--- Entries shown ---

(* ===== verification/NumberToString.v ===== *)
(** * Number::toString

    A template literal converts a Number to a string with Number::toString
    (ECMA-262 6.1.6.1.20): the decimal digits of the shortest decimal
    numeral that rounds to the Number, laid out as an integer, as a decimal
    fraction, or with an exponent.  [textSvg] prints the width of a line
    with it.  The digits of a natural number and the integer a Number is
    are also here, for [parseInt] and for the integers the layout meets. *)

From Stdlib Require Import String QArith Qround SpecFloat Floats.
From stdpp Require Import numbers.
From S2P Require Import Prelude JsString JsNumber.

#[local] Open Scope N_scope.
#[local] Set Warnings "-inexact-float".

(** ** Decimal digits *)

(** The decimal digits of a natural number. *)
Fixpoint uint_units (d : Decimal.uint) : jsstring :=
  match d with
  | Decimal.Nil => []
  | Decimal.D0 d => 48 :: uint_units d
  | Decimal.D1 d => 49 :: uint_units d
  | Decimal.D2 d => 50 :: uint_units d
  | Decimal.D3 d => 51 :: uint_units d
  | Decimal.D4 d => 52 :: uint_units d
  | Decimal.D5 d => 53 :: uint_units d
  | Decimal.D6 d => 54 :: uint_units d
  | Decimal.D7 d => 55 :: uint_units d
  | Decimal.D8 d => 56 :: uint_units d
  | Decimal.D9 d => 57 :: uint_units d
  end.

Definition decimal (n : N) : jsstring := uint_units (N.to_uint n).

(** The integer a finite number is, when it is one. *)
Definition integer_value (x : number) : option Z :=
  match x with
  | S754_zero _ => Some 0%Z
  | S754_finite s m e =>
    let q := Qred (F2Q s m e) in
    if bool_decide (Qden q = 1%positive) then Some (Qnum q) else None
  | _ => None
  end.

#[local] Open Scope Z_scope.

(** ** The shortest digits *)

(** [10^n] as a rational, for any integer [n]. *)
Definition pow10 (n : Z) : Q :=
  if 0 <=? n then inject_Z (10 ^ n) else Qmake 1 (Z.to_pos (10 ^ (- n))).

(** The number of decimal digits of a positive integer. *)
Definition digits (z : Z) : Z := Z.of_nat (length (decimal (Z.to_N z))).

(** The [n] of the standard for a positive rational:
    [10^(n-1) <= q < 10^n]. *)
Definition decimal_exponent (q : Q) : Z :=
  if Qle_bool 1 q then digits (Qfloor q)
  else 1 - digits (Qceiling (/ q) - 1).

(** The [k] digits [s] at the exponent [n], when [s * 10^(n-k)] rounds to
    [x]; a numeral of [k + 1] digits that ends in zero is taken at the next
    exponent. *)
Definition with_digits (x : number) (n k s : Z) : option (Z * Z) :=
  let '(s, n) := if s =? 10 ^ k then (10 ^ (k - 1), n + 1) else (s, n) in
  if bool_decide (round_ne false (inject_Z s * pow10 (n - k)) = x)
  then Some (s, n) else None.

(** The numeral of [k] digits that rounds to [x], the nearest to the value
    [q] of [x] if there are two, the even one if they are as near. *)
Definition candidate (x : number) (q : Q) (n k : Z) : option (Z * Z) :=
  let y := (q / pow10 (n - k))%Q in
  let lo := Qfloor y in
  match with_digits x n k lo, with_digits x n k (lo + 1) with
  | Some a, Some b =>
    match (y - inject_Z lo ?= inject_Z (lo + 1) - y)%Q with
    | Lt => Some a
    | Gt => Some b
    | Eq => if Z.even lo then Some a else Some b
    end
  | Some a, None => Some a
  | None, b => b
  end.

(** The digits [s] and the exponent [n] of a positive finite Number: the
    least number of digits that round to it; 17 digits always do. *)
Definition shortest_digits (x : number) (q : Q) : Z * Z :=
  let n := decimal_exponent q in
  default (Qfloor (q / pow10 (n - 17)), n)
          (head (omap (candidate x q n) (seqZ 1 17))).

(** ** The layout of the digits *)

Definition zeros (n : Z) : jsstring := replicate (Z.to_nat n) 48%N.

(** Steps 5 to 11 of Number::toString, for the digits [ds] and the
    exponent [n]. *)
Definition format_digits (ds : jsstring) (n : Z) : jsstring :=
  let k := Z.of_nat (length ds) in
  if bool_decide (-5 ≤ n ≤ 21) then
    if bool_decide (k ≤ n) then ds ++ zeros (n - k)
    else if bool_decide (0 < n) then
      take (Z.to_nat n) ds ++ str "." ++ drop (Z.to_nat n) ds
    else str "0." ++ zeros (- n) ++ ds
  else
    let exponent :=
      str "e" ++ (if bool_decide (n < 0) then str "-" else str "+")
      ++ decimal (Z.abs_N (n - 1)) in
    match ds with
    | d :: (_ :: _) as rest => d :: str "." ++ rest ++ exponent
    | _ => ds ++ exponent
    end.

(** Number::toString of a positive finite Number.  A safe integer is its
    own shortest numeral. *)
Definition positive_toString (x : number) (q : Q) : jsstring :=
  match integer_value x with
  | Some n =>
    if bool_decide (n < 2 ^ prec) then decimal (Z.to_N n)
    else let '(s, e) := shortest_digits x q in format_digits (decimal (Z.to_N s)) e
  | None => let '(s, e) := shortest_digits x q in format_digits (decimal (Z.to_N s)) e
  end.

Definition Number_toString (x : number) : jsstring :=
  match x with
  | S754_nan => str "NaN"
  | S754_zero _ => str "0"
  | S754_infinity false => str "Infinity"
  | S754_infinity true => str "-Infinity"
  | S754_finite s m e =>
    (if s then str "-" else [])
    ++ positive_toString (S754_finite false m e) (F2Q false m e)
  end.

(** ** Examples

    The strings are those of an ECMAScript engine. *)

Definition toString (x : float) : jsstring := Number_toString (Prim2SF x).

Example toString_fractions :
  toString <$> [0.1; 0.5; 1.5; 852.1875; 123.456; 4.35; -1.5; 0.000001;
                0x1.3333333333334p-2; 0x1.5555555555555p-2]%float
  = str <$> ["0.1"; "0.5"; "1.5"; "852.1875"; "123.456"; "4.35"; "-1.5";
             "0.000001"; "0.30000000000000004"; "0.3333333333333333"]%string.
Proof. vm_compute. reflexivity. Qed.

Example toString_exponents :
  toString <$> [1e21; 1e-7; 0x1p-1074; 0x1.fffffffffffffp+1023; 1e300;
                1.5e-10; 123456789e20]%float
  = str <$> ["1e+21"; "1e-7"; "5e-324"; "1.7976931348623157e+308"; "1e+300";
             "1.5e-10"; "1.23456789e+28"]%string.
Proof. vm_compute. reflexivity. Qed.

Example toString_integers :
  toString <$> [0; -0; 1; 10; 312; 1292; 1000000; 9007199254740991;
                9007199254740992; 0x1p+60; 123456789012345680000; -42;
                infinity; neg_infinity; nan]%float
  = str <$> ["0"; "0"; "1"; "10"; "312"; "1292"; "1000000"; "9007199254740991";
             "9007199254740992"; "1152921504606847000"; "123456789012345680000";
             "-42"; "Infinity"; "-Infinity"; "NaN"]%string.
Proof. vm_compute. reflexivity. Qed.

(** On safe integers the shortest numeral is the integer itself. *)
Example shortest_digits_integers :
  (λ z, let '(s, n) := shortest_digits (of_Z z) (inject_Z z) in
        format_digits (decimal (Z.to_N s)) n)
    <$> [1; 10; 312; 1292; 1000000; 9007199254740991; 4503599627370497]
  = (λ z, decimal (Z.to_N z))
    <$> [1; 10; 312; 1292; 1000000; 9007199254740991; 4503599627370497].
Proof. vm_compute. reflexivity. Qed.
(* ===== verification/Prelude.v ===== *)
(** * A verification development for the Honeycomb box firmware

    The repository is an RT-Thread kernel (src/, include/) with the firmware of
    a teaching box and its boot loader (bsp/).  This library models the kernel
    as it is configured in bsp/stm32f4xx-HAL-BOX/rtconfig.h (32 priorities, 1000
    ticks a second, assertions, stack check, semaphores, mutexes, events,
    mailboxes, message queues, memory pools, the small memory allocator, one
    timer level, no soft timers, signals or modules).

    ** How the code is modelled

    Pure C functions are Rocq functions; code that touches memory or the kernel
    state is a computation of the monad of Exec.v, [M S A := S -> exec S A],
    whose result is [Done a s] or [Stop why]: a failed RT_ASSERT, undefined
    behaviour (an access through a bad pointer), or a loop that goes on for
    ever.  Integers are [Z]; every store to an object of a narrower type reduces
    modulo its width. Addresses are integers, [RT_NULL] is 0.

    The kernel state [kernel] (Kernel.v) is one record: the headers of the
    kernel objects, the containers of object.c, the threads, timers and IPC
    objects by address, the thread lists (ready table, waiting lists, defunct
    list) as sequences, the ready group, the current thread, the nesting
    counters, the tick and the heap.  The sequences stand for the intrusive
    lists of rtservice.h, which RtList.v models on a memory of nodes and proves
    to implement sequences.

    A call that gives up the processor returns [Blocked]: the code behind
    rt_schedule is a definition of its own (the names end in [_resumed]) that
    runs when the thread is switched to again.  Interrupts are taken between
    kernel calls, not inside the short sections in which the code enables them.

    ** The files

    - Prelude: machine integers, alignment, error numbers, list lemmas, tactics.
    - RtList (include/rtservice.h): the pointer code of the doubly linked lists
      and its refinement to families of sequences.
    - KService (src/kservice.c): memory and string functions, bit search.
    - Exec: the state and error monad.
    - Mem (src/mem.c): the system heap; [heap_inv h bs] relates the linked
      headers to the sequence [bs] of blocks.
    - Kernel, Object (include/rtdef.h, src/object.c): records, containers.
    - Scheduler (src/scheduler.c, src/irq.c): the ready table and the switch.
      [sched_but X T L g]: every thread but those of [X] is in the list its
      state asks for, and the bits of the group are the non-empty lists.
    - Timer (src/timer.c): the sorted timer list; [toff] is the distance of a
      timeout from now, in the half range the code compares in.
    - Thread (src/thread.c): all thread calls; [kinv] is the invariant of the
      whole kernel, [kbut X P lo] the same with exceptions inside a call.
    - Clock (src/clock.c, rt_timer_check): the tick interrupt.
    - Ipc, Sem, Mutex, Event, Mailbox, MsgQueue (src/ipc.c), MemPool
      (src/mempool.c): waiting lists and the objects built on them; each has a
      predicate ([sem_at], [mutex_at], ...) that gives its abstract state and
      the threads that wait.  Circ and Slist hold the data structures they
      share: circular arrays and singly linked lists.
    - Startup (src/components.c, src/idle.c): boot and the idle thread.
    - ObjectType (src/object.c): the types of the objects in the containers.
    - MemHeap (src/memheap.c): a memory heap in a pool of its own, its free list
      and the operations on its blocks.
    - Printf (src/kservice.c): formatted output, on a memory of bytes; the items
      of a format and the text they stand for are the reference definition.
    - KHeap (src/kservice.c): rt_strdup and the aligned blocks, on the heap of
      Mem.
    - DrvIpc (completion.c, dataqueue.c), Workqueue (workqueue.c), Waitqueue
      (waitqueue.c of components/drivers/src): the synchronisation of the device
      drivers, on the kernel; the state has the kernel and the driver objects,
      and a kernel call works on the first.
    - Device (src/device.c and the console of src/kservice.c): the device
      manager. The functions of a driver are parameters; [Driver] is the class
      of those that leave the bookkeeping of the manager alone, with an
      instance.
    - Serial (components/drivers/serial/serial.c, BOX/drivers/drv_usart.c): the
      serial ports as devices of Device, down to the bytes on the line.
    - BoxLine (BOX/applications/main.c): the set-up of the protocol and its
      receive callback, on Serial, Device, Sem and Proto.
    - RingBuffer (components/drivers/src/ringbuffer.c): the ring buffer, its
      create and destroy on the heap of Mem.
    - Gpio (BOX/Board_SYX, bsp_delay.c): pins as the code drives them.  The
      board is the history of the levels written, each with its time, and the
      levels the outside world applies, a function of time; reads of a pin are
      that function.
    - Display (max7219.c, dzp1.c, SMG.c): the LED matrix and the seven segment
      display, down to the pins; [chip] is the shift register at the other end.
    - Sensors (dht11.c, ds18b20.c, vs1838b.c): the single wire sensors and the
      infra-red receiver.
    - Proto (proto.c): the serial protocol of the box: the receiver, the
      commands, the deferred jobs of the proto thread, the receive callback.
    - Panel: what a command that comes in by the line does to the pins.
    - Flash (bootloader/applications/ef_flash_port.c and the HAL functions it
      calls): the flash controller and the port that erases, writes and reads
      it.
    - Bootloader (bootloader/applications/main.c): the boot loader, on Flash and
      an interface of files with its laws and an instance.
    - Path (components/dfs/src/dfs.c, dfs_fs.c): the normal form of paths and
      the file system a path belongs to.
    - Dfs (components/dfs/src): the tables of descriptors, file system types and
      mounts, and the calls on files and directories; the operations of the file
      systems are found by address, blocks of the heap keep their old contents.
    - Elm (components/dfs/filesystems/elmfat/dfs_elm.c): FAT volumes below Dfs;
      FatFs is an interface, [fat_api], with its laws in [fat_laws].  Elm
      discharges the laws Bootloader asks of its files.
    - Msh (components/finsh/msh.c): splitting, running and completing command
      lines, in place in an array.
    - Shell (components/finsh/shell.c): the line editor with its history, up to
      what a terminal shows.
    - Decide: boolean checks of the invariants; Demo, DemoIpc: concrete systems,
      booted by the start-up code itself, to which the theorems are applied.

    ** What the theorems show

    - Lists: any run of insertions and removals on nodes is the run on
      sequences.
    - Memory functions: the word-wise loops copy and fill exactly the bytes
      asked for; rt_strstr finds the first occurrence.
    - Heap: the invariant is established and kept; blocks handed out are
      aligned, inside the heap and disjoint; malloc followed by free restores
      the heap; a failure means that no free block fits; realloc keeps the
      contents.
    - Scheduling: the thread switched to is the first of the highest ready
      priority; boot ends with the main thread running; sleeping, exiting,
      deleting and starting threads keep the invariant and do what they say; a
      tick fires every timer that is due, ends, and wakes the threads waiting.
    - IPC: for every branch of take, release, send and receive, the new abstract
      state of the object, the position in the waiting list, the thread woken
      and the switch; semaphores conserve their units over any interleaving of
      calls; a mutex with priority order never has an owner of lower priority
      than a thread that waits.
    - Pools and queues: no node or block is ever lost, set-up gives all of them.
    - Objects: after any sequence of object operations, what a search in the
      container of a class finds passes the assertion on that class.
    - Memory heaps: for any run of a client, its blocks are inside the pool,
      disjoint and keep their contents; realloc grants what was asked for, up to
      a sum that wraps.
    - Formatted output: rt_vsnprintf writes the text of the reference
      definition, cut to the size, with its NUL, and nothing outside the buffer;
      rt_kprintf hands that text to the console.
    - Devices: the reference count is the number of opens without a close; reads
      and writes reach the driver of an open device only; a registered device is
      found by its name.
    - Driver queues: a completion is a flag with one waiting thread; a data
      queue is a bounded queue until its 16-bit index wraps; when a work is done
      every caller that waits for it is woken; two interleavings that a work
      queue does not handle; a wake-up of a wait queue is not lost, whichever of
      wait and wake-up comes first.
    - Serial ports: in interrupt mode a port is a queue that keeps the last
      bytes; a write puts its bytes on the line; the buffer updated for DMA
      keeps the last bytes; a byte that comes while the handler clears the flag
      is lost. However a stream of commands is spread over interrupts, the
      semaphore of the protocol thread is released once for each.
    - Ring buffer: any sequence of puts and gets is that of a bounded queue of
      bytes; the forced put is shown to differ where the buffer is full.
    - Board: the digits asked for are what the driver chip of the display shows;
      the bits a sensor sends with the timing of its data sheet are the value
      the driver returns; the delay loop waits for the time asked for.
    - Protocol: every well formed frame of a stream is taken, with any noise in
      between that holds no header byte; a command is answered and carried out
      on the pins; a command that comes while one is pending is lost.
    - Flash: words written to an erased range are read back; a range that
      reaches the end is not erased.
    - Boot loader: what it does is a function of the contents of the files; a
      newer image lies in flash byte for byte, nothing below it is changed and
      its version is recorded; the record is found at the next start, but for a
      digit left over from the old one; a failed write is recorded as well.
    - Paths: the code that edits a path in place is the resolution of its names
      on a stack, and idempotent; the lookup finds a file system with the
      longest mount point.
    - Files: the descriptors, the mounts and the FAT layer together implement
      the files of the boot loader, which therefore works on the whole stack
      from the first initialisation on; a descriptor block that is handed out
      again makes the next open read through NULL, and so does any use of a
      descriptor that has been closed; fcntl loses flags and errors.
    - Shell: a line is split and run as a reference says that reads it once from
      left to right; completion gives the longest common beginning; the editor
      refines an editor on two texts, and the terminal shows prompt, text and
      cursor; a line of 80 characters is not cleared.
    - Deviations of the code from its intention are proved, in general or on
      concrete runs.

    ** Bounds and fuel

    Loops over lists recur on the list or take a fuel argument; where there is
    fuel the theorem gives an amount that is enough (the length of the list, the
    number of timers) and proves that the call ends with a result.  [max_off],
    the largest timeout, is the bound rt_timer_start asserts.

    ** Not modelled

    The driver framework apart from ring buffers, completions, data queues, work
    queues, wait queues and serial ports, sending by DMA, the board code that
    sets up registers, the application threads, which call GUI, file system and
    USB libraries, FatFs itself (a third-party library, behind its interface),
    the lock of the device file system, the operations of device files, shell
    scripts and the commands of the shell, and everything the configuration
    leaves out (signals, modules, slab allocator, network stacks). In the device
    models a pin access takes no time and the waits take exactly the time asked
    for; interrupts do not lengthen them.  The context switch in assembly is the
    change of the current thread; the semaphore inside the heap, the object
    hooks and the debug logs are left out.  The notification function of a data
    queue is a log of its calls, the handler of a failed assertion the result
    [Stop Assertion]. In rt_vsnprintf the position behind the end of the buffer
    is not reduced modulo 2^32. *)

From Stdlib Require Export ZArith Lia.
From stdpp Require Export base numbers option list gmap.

---

### Exercise brief
Give back exactly the lines of the listing above that run from the line with "- Flash: words" to the line with "newer image lies", inclusive.

### Solution for this exercise
    - Flash: words written to an erased range are read back; a range that
      reaches the end is not erased.
    - Boot loader: what it does is a function of the contents of the files; a
      newer image lies in flash byte for byte, nothing below it is changed and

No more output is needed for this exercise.